::: EXTRACTED DATA :::

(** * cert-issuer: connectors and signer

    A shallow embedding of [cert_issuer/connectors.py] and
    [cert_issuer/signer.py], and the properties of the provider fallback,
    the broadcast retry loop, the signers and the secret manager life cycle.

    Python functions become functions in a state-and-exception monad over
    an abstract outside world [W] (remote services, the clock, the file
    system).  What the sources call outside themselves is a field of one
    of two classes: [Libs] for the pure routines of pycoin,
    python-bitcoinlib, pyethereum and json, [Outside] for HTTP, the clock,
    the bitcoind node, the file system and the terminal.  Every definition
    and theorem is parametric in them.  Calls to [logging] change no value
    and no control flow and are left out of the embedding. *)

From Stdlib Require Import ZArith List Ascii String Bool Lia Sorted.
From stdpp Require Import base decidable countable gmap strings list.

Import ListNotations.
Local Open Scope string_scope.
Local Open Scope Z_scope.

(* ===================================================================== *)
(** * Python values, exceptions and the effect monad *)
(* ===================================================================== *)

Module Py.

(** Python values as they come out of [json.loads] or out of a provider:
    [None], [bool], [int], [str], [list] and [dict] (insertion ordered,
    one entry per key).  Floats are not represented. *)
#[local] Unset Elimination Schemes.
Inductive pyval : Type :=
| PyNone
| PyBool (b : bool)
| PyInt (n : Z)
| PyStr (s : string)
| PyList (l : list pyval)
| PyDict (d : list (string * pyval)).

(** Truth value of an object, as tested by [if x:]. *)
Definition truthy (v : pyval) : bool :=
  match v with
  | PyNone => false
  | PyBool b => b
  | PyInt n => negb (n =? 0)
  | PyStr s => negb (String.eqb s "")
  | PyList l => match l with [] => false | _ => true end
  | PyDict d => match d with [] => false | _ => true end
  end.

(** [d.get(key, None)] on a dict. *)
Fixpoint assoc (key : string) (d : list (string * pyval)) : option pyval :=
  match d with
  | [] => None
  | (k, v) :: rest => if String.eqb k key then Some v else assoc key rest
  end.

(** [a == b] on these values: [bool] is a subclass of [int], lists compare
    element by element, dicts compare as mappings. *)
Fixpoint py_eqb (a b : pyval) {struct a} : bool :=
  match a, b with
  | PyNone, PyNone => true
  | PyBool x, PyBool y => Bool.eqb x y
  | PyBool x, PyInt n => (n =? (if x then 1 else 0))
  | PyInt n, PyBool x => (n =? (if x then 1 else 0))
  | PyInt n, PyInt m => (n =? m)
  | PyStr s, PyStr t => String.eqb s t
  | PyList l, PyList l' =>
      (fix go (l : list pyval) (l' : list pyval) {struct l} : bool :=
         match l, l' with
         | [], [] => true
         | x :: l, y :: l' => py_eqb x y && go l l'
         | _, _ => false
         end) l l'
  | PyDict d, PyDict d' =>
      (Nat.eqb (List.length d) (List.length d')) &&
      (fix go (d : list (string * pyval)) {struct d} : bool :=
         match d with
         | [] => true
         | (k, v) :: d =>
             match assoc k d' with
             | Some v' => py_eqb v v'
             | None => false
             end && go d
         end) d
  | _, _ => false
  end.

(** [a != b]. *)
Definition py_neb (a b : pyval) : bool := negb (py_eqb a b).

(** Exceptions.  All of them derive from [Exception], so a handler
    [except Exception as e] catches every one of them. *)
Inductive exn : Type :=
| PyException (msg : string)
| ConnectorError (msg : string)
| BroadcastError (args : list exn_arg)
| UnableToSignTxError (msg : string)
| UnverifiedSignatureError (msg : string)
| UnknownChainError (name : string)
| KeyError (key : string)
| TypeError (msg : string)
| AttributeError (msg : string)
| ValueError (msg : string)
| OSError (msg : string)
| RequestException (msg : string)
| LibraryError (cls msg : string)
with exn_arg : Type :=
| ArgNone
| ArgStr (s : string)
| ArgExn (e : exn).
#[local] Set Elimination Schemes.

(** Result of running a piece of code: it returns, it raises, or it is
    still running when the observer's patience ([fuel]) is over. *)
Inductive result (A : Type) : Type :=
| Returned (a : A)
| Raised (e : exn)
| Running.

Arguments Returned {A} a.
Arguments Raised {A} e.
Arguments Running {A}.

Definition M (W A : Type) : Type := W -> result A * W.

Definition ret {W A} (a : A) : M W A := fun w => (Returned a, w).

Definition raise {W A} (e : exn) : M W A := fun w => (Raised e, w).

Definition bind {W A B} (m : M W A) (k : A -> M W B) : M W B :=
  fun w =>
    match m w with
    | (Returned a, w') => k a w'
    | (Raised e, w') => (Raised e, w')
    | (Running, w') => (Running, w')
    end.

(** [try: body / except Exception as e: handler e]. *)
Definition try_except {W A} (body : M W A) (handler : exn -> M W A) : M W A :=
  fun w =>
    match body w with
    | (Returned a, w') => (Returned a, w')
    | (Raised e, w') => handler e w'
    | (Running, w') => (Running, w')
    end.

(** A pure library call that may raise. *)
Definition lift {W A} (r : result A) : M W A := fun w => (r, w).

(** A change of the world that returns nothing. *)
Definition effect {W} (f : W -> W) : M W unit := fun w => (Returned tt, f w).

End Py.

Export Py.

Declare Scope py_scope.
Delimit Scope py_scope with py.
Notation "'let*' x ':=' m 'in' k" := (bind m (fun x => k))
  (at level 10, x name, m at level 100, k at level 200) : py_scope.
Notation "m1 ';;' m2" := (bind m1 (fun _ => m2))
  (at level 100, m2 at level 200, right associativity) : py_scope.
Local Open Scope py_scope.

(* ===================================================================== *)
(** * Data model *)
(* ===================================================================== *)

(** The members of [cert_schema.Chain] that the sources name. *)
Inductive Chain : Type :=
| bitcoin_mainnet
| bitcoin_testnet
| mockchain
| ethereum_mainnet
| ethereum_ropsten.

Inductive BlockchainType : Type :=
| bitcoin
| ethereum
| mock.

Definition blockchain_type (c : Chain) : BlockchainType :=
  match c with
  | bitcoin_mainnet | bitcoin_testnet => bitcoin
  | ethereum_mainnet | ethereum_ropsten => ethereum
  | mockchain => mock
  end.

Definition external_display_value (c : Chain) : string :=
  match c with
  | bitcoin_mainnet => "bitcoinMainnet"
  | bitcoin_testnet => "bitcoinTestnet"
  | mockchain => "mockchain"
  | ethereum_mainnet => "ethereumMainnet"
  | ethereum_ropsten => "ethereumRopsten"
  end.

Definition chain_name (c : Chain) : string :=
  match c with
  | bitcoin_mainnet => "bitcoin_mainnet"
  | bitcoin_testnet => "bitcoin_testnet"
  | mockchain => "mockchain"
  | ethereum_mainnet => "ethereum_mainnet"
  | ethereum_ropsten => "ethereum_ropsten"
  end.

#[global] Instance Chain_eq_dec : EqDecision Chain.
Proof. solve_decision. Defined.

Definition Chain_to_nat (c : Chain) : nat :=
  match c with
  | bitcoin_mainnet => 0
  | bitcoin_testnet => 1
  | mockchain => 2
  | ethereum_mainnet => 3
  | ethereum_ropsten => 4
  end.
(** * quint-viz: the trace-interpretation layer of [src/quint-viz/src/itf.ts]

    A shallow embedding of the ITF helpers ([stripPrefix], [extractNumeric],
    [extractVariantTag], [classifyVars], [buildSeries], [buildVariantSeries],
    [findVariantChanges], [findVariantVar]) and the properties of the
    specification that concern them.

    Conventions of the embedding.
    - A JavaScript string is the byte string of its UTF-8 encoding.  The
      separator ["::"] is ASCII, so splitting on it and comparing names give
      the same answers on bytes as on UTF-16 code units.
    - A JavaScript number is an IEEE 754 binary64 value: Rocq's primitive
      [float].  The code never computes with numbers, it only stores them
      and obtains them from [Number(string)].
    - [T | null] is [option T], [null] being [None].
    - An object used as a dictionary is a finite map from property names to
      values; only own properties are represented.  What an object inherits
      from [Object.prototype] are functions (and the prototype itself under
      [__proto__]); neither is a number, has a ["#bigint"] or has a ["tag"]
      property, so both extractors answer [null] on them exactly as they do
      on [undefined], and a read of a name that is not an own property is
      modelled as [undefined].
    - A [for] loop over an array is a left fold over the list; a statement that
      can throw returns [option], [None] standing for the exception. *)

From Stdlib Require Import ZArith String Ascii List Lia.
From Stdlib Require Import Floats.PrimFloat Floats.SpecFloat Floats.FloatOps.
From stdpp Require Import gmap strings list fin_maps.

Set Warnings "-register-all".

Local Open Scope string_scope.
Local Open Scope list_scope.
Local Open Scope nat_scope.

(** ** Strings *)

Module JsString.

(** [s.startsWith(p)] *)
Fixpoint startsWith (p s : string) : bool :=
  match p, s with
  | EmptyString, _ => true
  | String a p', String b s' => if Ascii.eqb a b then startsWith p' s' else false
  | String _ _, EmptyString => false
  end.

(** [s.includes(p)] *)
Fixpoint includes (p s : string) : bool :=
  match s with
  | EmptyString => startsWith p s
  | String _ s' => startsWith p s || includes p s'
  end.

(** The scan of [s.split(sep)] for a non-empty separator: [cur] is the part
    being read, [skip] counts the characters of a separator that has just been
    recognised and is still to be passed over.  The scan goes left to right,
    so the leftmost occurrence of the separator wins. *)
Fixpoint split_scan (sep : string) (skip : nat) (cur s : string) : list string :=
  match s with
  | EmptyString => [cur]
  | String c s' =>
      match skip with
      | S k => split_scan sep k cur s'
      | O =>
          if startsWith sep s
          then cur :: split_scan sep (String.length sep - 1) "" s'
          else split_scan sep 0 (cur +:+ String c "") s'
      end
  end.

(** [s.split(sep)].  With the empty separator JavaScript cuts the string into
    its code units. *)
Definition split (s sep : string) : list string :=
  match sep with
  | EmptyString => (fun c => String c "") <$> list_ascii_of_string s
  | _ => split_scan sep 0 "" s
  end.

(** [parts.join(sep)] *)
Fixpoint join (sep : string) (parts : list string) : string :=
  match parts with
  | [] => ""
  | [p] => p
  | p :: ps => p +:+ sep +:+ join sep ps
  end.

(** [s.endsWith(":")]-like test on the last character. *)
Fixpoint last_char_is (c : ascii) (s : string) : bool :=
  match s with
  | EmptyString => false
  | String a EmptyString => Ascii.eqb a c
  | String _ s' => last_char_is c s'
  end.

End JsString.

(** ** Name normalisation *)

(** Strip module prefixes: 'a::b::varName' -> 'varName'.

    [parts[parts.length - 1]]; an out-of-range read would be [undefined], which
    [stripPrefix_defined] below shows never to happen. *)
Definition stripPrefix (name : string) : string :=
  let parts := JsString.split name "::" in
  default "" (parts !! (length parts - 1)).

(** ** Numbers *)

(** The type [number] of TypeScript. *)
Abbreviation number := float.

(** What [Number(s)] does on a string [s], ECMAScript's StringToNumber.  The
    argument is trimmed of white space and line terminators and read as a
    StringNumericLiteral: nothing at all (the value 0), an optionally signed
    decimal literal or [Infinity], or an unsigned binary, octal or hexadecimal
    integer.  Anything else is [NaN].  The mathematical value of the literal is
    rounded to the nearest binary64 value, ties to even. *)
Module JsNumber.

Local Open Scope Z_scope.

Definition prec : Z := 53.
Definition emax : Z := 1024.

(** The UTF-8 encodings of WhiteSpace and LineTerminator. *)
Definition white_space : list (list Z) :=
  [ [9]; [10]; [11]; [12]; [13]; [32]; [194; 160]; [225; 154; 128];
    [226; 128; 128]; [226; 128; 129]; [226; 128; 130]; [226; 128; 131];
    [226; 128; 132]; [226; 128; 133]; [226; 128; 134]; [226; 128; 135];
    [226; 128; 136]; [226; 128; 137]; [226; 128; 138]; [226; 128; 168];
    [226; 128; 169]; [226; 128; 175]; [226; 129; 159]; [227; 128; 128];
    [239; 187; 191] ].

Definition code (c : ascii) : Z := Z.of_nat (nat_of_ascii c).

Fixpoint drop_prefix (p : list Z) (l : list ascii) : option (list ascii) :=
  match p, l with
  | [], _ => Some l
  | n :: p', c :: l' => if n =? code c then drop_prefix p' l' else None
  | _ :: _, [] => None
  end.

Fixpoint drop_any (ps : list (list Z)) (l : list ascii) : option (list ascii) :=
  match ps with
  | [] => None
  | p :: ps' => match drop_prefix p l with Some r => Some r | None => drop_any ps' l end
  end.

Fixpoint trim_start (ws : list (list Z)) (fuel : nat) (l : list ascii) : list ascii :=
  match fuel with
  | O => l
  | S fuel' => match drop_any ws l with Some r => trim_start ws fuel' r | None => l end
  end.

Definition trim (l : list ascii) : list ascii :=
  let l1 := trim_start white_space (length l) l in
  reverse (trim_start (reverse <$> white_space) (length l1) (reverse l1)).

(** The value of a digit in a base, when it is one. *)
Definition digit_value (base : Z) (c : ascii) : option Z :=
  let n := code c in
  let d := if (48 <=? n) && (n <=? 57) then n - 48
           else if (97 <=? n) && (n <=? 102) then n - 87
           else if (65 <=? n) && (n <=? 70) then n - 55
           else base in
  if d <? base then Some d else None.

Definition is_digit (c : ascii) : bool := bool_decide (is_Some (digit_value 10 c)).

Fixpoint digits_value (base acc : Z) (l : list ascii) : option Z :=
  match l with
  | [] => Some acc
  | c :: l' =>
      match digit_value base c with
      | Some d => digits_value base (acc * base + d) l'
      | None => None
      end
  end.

:::

**WHAT YOU NEED TO DO:** For the string "PyList", show each line of the listing where it appears.

**TASK ANSWER:**
| PyList (l : list pyval)
  | PyList l => match l with [] => false | _ => true end
  | PyList l, PyList l' =>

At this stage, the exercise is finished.